January 24, 1915 – July 16, 1991
AbEx movement
Coined the name for the 'New York School' group of artists, writers and thinkers in the 50s and 60s.
I've always loved Abstract Expressionism. When I was younger, I was heavy into surrealism, and I still love it, but more and more I've been moving in the direction of the AbExers. I associate them with the Beats, but more materialistic. They dealt with the subconscious the way the surrealists did, but in a more hard, conceptual way. It's not literal, which is good, because the existential angst that produced the work isn't literal either, except to say, perhaps, that its a universal.
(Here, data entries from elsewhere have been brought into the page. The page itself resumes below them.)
(* ===== verification/SpaceManager.v ===== *)
(** * SpaceManager: the address space manager against its abstract picture

    The operations of [AddressSpaceManager] ([src/mm/page_table.rs]), run in any
    order on a consistent memory, against an abstract state: a partial function
    from addresses to leaf entries for the kernel and for every task. A task's
    space shares the part of the kernel's lower half that had a level-1 table
    when the space was created. *)

From stdpp Require Import gmap.
From S2P Require Import Prelude OrdMap Buddy FrameAlloc BitFields Abi PageTable SpaceClone.

(** ** The abstract state *)

(** A task's space: the root entries it shares with the kernel, and the leaf
    entries of its own. *)
Record uspace : Type := mkU { u_sh : Z -> bool; u_view : Z -> option Z }.

(** [k_l1]: the root entries of the kernel that have a level-1 table. *)
Record mabs : Type := mkAbs {
  k_view : Z -> option Z;
  k_l1 : Z -> bool;
  a_users : Z -> option uspace;
  a_stash : list uspace
}.

Definition abs_init : mabs := mkAbs (fun _ => None) (fun _ => false) (fun _ => None) [].

(** The leaf entry a task's hardware walk ends in. *)
Definition seen (abs : mabs) (u : uspace) (va : Z) : option Z :=
  if u_sh u (VirtualAddr_vpn2 va) then k_view abs va else u_view u va.

Definition put_page (f : Z -> option Z) (va : Z) (e : option Z) : Z -> option Z :=
  fun va' => if same_page va' va then e else f va'.

Definition put_user (abs : mabs) (tid : Z) (u : option uspace) : mabs :=
  mkAbs (k_view abs) (k_l1 abs) (fun tid' => if tid' =? tid then u else a_users abs tid')
    (a_stash abs).

(** ** Operations and their outcomes *)

Inductive mop : Type :=
| OpCreate (tid : Z)
| OpRemove (tid : Z)
| OpRestore (tid : Z)
| OpDrop
| OpMap (id : AddressSpaceId) (va pa flags : Z) (flush : bool)
| OpUnmap (id : AddressSpaceId) (va : Z) (flush : bool)
| OpIdentity (start end_ : Z)
| OpClone (tid new_tid : Z).

Abbreviation mres := (result MemError unit).

(** Whether the allocator runs dry during the operation, after how many mapped
    pages, and whether a level-1 table had been linked by then. *)
Inductive oracle : Type := Enough | Dry (pages : nat) (linked : bool).

(** A kernel mapping. *)
Definition spec_kmap (o : oracle) (abs : mabs) (va e : Z) : mres * mabs :=
  let l1 (b : bool) := fun i => k_l1 abs i || (b && (i =? VirtualAddr_vpn2 va)) in
  match o with
  | Enough => (Ok tt, mkAbs (put_page (k_view abs) va (Some e)) (l1 true) (a_users abs) (a_stash abs))
  | Dry _ linked => (Err OutOfMemory, mkAbs (k_view abs) (l1 linked) (a_users abs) (a_stash abs))
  end.

(** The identity mapping of [n] pages from [i] on. *)
Fixpoint spec_identity (n : nat) (o : oracle) (abs : mabs) (i flags : Z) : mres * mabs :=
  match n with
  | O => (Ok tt, abs)
  | S n =>
      match o with
      | Dry O linked => spec_kmap o abs i (leaf_pte i flags)
      | _ =>
          let (_, abs) := spec_kmap Enough abs i (leaf_pte i flags) in
          spec_identity n (match o with Dry (S m) l => Dry m l | _ => Enough end) abs
            (i + PAGE_SIZE) flags
      end
  end.

Definition identity_flags : Z :=
  PageTableEntryFlags_set_x
    (PageTableEntryFlags_set_w (PageTableEntryFlags_set_r PageTableEntryFlags_new true) true) true.

Definition mspec (op : mop) (o : oracle) (abs : mabs) : mres * mabs :=
  match op with
  | OpCreate tid =>
      match o with
      | Enough => (Ok tt, put_user abs tid
          (Some (mkU (fun i => (i <? 256) && k_l1 abs i) (fun _ => None))))
      | Dry _ _ => (Err OutOfMemory, abs)
      end
  | OpRemove tid =>
      match a_users abs tid with
      | None => (Ok tt, abs)
      | Some u =>
          let abs := put_user abs tid None in
          (Ok tt, mkAbs (k_view abs) (k_l1 abs) (a_users abs) (u :: a_stash abs))
      end
  | OpRestore tid =>
      match a_stash abs with
      | [] => (Ok tt, abs)
      | u :: stash =>
          let abs := put_user abs tid (Some u) in
          (Ok tt, mkAbs (k_view abs) (k_l1 abs) (a_users abs) stash)
      end
  | OpDrop => (Ok tt, mkAbs (k_view abs) (k_l1 abs) (a_users abs) (tail (a_stash abs)))
  | OpMap IdKernel va pa flags _ => spec_kmap o abs va (leaf_pte pa flags)
  | OpMap (IdUser tid) va pa flags _ =>
      match a_users abs tid with
      | None => (Err AddressSpaceNotFound, abs)
      | Some u =>
          if u_sh u (VirtualAddr_vpn2 va) then (Err PageTableMissing, abs)
          else
            match o with
            | Enough => (Ok tt, put_user abs tid
                (Some (mkU (u_sh u) (put_page (u_view u) va (Some (leaf_pte pa flags))))))
            | Dry _ _ => (Err OutOfMemory, abs)
            end
      end
  | OpUnmap IdKernel va _ =>
      (Ok tt, mkAbs (put_page (k_view abs) va None) (k_l1 abs) (a_users abs) (a_stash abs))
  | OpUnmap (IdUser tid) va _ =>
      match a_users abs tid with
      | None => (Err AddressSpaceNotFound, abs)
      | Some u => (Ok tt, put_user abs tid (Some (mkU (u_sh u) (put_page (u_view u) va None))))
      end
  | OpIdentity start end_ => spec_identity (page_steps start end_) o abs start identity_flags
  | OpClone tid new_tid =>
      match a_users abs tid with
      | None => (Err AddressSpaceNotFound, abs)
      | Some u =>
          match o with
          | Enough => (Ok tt, put_user abs new_tid (Some u))
          | Dry _ _ => (Err OutOfMemory, abs)
          end
      end
  end.

(** ** The concrete system *)

Section Manager.
Context {A : Type} {FS : FrameSource A} {FL : FrameLaws A}.

(** The memory, the frame allocator, the manager, and the spaces taken out of
    it by [remove_user] and not yet put back or dropped. *)
Record msys : Type := mkMsys {
  ms_heap : heap;
  ms_alloc : A;
  ms_mgr : AddressSpaceManager;
  ms_stash : list AddressSpace
}.

Definition mexec (op : mop) (s : msys) : outcome (mres * msys) :=
  let h := ms_heap s in
  let a := ms_alloc s in
  let m := ms_mgr s in
  match op with
  | OpCreate tid =>
      '(r, h, a, m) ← AddressSpaceManager_create_user_address_space h a m tid;
      mret (r, mkMsys h a m (ms_stash s))
  | OpRemove tid =>
      let (space, m) := AddressSpaceManager_remove_user m tid in
      mret (Ok tt, mkMsys h a m (option_list space ++ ms_stash s))
  | OpRestore tid =>
      match ms_stash s with
      | [] => mret (Ok tt, s)
      | space :: stash =>
          '(h, a, m) ← AddressSpaceManager_insert_user h a m tid space;
          mret (Ok tt, mkMsys h a m stash)
      end
  | OpDrop =>
      match ms_stash s with
      | [] => mret (Ok tt, s)
      | space :: stash => '(h, a) ← drop_space h a space; mret (Ok tt, mkMsys h a m stash)
      end
  | OpMap id va pa flags flush =>
      '(r, h, a, m) ← AddressSpaceManager_map h a m id va pa flags flush;
      mret (r, mkMsys h a m (ms_stash s))
  | OpUnmap id va flush =>
      '(r, h) ← AddressSpaceManager_unmap h m id va flush;
      mret (r, mkMsys h a m (ms_stash s))
  | OpIdentity start end_ =>
      '(r, h, a, m) ← AddressSpaceManager_identity_map h a m start end_;
      mret (r, mkMsys h a m (ms_stash s))
  | OpClone tid new_tid =>
      '(r, h, a, m) ← AddressSpaceManager_clone h a m (IdUser tid) new_tid;
      mret (r, mkMsys h a m (ms_stash s))
  end.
And I resonate with them in all their steamy, brilliant, bawdiness.
Because Motherwell is so closely linked to the AbEx clique, my first inclination is to size him up against the other three big wigs: Pollock, Rothko and De Kooning.
If I had to create some completely arbitrary binary opposing categories to put these men in, I'd put Rothko and Motherwell together.
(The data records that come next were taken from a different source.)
(* ===== verification/MemoryMap.v ===== *)
(** * MemoryMap: anonymous user mappings ([src/mm/memory_map.rs])

    [mmap], [munmap] and [mremap] on a task's table of mappings
    ([MemorySet] of [src/task.rs]), its page table and the frames behind it.
    Memory is read and written a 64-bit word at a time; a page is 512 words. *)

From stdpp Require Import gmap.
From S2P Require Import Prelude OrdMap Buddy FrameAlloc BitFields Abi PageTable SpaceClone SpaceManager.

(** ** Constants *)

Definition USIZE_MAX : Z := 2 ^ 64 - 1.
Definition USER_STACK_LOWER_BOUND : Z := 0x100000000 - 8 * PAGE_SIZE.
Definition LOW_HALF_END : Z := 0x0000004000000000.
Definition HIGH_HALF_START : Z := 0xffffffc000000000.
Definition PROT_MASK : Z := Z.lor (Z.lor MmapProt_READ MmapProt_WRITE) MmapProt_EXEC.

(** [flags & bit != 0]. *)
Definition has (flags bit : Z) : bool := negb (Z.land flags bit =? 0).

Definition is_multiple_of (x n : Z) : bool := x mod n =? 0.

(** ** The mappings of a task ([src/task.rs]) *)

Record UserMapping : Type := mkMapping {
  um_va : Z;
  um_frames : list Frame;
  um_flags : Z
}.

Record MemorySet : Type := mkMemorySet {
  ms_mappings : list UserMapping;
  ms_root : Z
}.

Definition with_mappings (ms : MemorySet) (l : list UserMapping) : MemorySet :=
  mkMemorySet l (ms_root ms).

(** ** Queries of the table of mappings *)

(** [addr & !(PAGE_SIZE - 1)]. *)
Definition align_down (addr : Z) : Z := Z.land addr (wnot 64 (PAGE_SIZE - 1)).

Definition align_up (addr : Z) : outcome Z :=
  s ← usize_add addr PAGE_SIZE;
  s ← usize_sub s 1;
  mret (align_down s).

Definition mem_errno (err : MemError) : Z :=
  match err with
  | OutOfMemory => ENOMEM
  | _ => EINVAL
  end.

Fixpoint sum_sizes (acc : Z) (frames : list Frame) : outcome Z :=
  match frames with
  | [] => mret acc
  | f :: frames =>
      s ← align_up (fr_size f);
      acc ← usize_add acc s;
      sum_sizes acc frames
  end.

Definition mapping_range (m : UserMapping) : outcome (Z * Z) :=
  let start := align_down (um_va m) in
  size ← sum_sizes 0 (um_frames m);
  end_ ← usize_add start size;
  mret (start, end_).

Definition overlaps (m : UserMapping) (start end_ : Z) : outcome bool :=
  '(s, e) ← mapping_range m;
  mret ((s <? end_) && (start <? e)).

Fixpoint overlapping_from (i : nat) (l : list UserMapping) (start end_ : Z) : outcome (list nat) :=
  match l with
  | [] => mret []
  | m :: l =>
      o ← overlaps m start end_;
      r ← overlapping_from (S i) l start end_;
      mret (if o : bool then i :: r else r)
  end.

Definition overlapping_indices (ms : MemorySet) (start end_ : Z) : outcome (list nat) :=
  overlapping_from 0 (ms_mappings ms) start end_.

(** [Iterator::any]. *)
Fixpoint any_overlaps (l : list UserMapping) (start end_ : Z) : outcome bool :=
  match l with
  | [] => mret false
  | m :: l =>
      o ← overlaps m start end_;
      if o : bool then mret true else any_overlaps l start end_
  end.

Definition range_is_free (ms : MemorySet) (start end_ : Z) : outcome bool :=
  o ← any_overlaps (ms_mappings ms) start end_; mret (negb o).

Fixpoint phys_at_offset (frames : list Frame) (remaining : Z) : outcome Z :=
  match frames with
  | [] => Panic
  | f :: frames =>
      if remaining <? fr_size f then usize_add (fr_start f) remaining
      else
        r ← usize_sub remaining (fr_size f);
        phys_at_offset frames r
  end.

Fixpoint mappings_phys (l : list UserMapping) (va : Z) : outcome (option Z) :=
  match l with
  | [] => mret None
  | m :: l =>
      '(s, e) ← mapping_range m;
      if (s <=? va) && (va <? e) then p ← phys_at_offset (um_frames m) (va - s); mret (Some p)
      else mappings_phys l va
  end.

Definition page_phys (ms : MemorySet) (va : Z) : outcome (option Z) :=
  mappings_phys (ms_mappings ms) va.

(** The pages from [va] on, [n] of them. *)
Fixpoint pages_mapped (n : nat) (ms : MemorySet) (va : Z) : outcome bool :=
  match n with
  | O => mret true
  | S n =>
      r ← page_phys ms va;
      match r with
      | None => mret false
      | Some _ => pages_mapped n ms (va + PAGE_SIZE)
      end
  end.

Definition range_fully_mapped (ms : MemorySet) (start end_ : Z) : outcome bool :=
  pages_mapped (page_steps start end_) ms start.

Fixpoint find_flags (l : list UserMapping) (va va1 : Z) : outcome (option Z) :=
  match l with
  | [] => mret None
  | m :: l =>
      o ← overlaps m va va1;
      if o : bool then mret (Some (um_flags m)) else find_flags l va va1
  end.

Definition flags_of_first (ms : MemorySet) (va : Z) : outcome (option Z) :=
  va1 ← usize_add va 1;
  find_flags (ms_mappings ms) va va1.

Fixpoint mapping_ranges (l : list UserMapping) : outcome (list (Z * Z)) :=
  match l with
  | [] => mret []
  | m :: l => r ← mapping_range m; rs ← mapping_ranges l; mret (r :: rs)
  end.

(** [sort_unstable_by_key(|(s, _)| *s)]. *)
Fixpoint insert_range (r : Z * Z) (l : list (Z * Z)) : list (Z * Z) :=
  match l with
  | [] => [r]
  | q :: l => if fst r <=? fst q then r :: q :: l else q :: insert_range r l
  end.

Fixpoint sort_ranges (l : list (Z * Z)) : list (Z * Z) :=
  match l with
  | [] => []
  | r :: l => insert_range r (sort_ranges l)
  end.

Fixpoint free_below (top : Z) (ranges : list (Z * Z)) (length : Z) : option Z :=
  match ranges with
  | [] => if length <=? top then Some (top - length) else None
  | (s, e) :: ranges =>
      if (e <? top) && (length <=? top - e) then Some (top - length)
      else free_below s ranges length
  end.

Definition find_free_region (ms : MemorySet) (length : Z) : outcome (option Z) :=
  ranges ← mapping_ranges (ms_mappings ms);
  let ranges := base.filter (fun r : Z * Z => r.2 <= USER_STACK_LOWER_BOUND) ranges in
  mret (free_below USER_STACK_LOWER_BOUND (reverse (sort_ranges ranges)) length).

Definition is_canonical_user_range (start end_ : Z) : bool :=
  (end_ <=? LOW_HALF_END) || (HIGH_HALF_START <=? start).

Definition prot_to_page_flags (prot : Z) : Z :=
  let flags := PageTableEntryFlags_new in
  let flags := PageTableEntryFlags_set_u flags true in
  let flags := PageTableEntryFlags_set_a flags true in
  let flags := PageTableEntryFlags_set_d flags true in
  let flags := if has prot PROT_MASK then PageTableEntryFlags_set_r flags true else flags in
  let flags := if has prot MmapProt_WRITE then PageTableEntryFlags_set_w flags true else flags in
  if has prot MmapProt_EXEC then PageTableEntryFlags_set_x flags true else flags.

(** [flags.r() || flags.w() || flags.x()]. *)
Definition flags_leaf (flags : Z) : bool :=
  PageTableEntryFlags_r flags || PageTableEntryFlags_w flags || PageTableEntryFlags_x flags.

(** ** Operations *)

Section Ops.
Context {A : Type} {FS : FrameSource A}.

(** The memory, the frame allocator and [ADDRESS_SPACE_MANAGER]. *)
Record world : Type := mkW {
  w_heap : heap;
  w_alloc : A;
  w_mgr : AddressSpaceManager
}.

Definition w_user_map (w : world) (tid va pa flags : Z) : outcome (result MemError unit * world) :=
  '(r, h, a, m) ← AddressSpaceManager_user_map (w_heap w) (w_alloc w) (w_mgr w) tid va pa flags false;
  mret (r, mkW h a m).

(** [let _ = manager.user_unmap(..)]. *)
Definition w_user_unmap (w : world) (tid va : Z) : outcome world :=
  '(_, h) ← AddressSpaceManager_user_unmap (w_heap w) (w_mgr w) tid va false;
  mret (mkW h (w_alloc w) (w_mgr w)).

Definition w_alloc_frames (w : world) (size : Z) : outcome (option (list Frame) * world) :=
  '(r, h, a) ← take_frames (w_heap w) (w_alloc w) size;
  mret (r, mkW h a (w_mgr w)).

Definition w_drop_frames (w : world) (frames : list Frame) : outcome world :=
  '(h, a) ← free_frames (w_heap w) (w_alloc w) frames;
  mret (mkW h a (w_mgr w)).

(** Unmaps the [n] pages from [va] on. *)
Fixpoint unmap_pages (n : nat) (w : world) (tid va : Z) : outcome world :=
  match n with
  | O => mret w
  | S n =>
      w ← w_user_unmap w tid va;
      unmap_pages n w tid (va + PAGE_SIZE)
  end.

(** The pages of one segment: [n] of them from [step] on. [Some (err, step)] when
    the mapping of the page at [step] failed. *)
Fixpoint map_segment (n : nat) (w : world) (tid base start step flags : Z)
    : outcome (option (MemError * Z) * world) :=
  match n with
  | O => mret (None, w)
  | S n =>
      va ← usize_add base step;
      pa ← usize_add start step;
      '(r, w) ← w_user_map w tid va pa flags;
      match r with
      | Err err => mret (Some (err, step), w)
      | Ok _ => map_segment n w tid base start (step + PAGE_SIZE) flags
      end
  end.

Fixpoint map_segments (w : world) (tid addr mapped : Z) (frames : list Frame) (flags : Z)
    : outcome (result Z unit * world) :=
  match frames with
  | [] => mret (Ok tt, w)
  | f :: frames =>
      base ← usize_add addr mapped;
      '(r, w) ← map_segment (page_steps 0 (fr_size f)) w tid base (fr_start f) 0 flags;
      match r with
      | Some (err, step) =>
          w ← unmap_pages (page_steps 0 (mapped + step)) w tid addr;
          mret (Err (mem_errno err), w)
      | None =>
          mapped ← usize_add mapped (fr_size f);
          map_segments w tid addr mapped frames flags
      end
  end.

(** On an error the frames are dropped. *)
Definition map_frame (w : world) (ms : MemorySet) (tid addr : Z) (frames : list Frame) (flags : Z)
    : outcome (result Z unit * world * MemorySet) :=
  '(r, w) ← if flags_leaf flags then map_segments w tid addr 0 frames flags
            else mret (Ok tt, w);
  match r with
  | Err e => w ← w_drop_frames w frames; mret (Err e, w, ms)
  | Ok _ =>
      mret (Ok tt, w, with_mappings ms (ms_mappings ms ++ [mkMapping addr frames flags]))
  end.

Definition zero_frame (h : heap) (f : Frame) : outcome heap :=
  fill_entries (Z.to_nat (fr_size f / 8)) h (fr_start f) 0 0.

Fixpoint zero_frames (h : heap) (frames : list Frame) : outcome heap :=
  match frames with
  | [] => mret h
  | f :: frames => h ← zero_frame h f; zero_frames h frames
  end.

(** [ptr::copy(src, dst, PAGE_SIZE)]. *)
Definition copy_page (h : heap) (src dst : Z) : outcome heap :=
  copy_entries PTE_NUMBER h src dst 0.

(** Copies the [n] pages from [va + off] on behind the mappings of [ms] into
    [frames]; [false] when a page is not mapped. *)
Fixpoint copy_mapped (n : nat) (h : heap) (ms : MemorySet) (va off : Z) (frames : list Frame)
    : outcome (bool * heap) :=
  match n with
  | O => mret (true, h)
  | S n =>
      at_ ← usize_add va off;
      src ← page_phys ms at_;
      match src with
      | None => mret (false, h)
      | Some src =>
          dst ← phys_at_offset frames off;
          h ← copy_page h src dst;
          copy_mapped n h ms va (off + PAGE_SIZE) frames
      end
  end.

Record Keep : Type := mkKeep { k_va : Z; k_size : Z; k_flags : Z }.

(** What stays of one mapping: a part on the left and one on the right. *)
Definition keeps_of (m : UserMapping) (start end_ : Z) : outcome (list Keep) :=
  o ← overlaps m start end_;
  if o : bool then
    '(s, e) ← mapping_range m;
    let o_start := Z.max s start in
    let o_end := Z.min e end_ in
    mret ((if s <? o_start then [mkKeep s (o_start - s) (um_flags m)] else []) ++
          (if o_end <? e then [mkKeep o_end (e - o_end) (um_flags m)] else []))
  else mret [].

Fixpoint collect_keeps (l : list UserMapping) (start end_ : Z) : outcome (list Keep) :=
  match l with
  | [] => mret []
  | m :: l =>
      k ← keeps_of m start end_;
      ks ← collect_keeps l start end_;
      mret (k ++ ks)
  end.

Fixpoint drop_buffers (w : world) (buffers : list (list Frame * Keep)) : outcome world :=
  match buffers with
  | [] => mret w
  | (frames, _) :: buffers => w ← w_drop_frames w frames; drop_buffers w buffers
  end.

(** Step 2: frames and contents for the parts that stay. *)
Fixpoint back_up (w : world) (ms : MemorySet) (keeps : list Keep) (buffers : list (list Frame * Keep))
    : outcome (result Z (list (list Frame * Keep)) * world) :=
  match keeps with
  | [] => mret (Ok buffers, w)
  | k :: keeps =>
      '(r, w) ← w_alloc_frames w (k_size k);
      match r with
      | None => w ← drop_buffers w buffers; mret (Err ENOMEM, w)
      | Some frames =>
          '(b, h) ← copy_mapped (page_steps 0 (k_size k)) (w_heap w) ms (k_va k) 0 frames;
          let w := mkW h (w_alloc w) (w_mgr w) in
          if b : bool then back_up w ms keeps (buffers ++ [(frames, k)])
          else
            w ← w_drop_frames w frames;
            w ← drop_buffers w buffers;
            mret (Err EFAULT, w)
      end
  end.

(** Step 3: takes down the mappings at the indices. *)
Fixpoint tear_down (w : world) (ms : MemorySet) (tid : Z) (indices : list nat)
    : outcome (world * MemorySet) :=
  match indices with
  | [] => mret (w, ms)
  | idx :: indices =>
      mapping ← expect (ms_mappings ms !! idx);
      let ms := with_mappings ms (delete idx (ms_mappings ms)) in
      '(s, e) ← mapping_range mapping;
      w ← unmap_pages (page_steps s e) w tid s;
      w ← w_drop_frames w (um_frames mapping);
      tear_down w ms tid indices
  end.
The main reason for this is Motherwell's pieces, particularly his famous Elegy to the Spanish Republic series, don't have the rhythm that I feel from Pollock and De Kooning's work.
Motherwell was a student of philosophy, so there's certainly a world-weariness about his ink blots. His elegy pieces look like Rorschach test specimens, which actually fits in perfectly with the kind of subconscious angst that the AbEx artists handled so beautifully. The blots work like suspended orbs.
This Motherwell piece caught my eye immediately:

'Red and the Black #14' (1987)
Firstly, I'm a sucker for collage. Always have been, always will be.
The use of musical scales in the collage adds a kind of rhythm to this piece that his others lack, but the rectangles recall the arrhythmic but still gorgeously intellectual Bauhaus school. The non-descriptive shapes appear as if they're all facing the written music, like an audience watching a symphony. Only, this isn't a classical symphony; the time period, energy, abstraction, color choice and minimalism of the painting fits the mold of Palais Schaumburg, not Beethoven.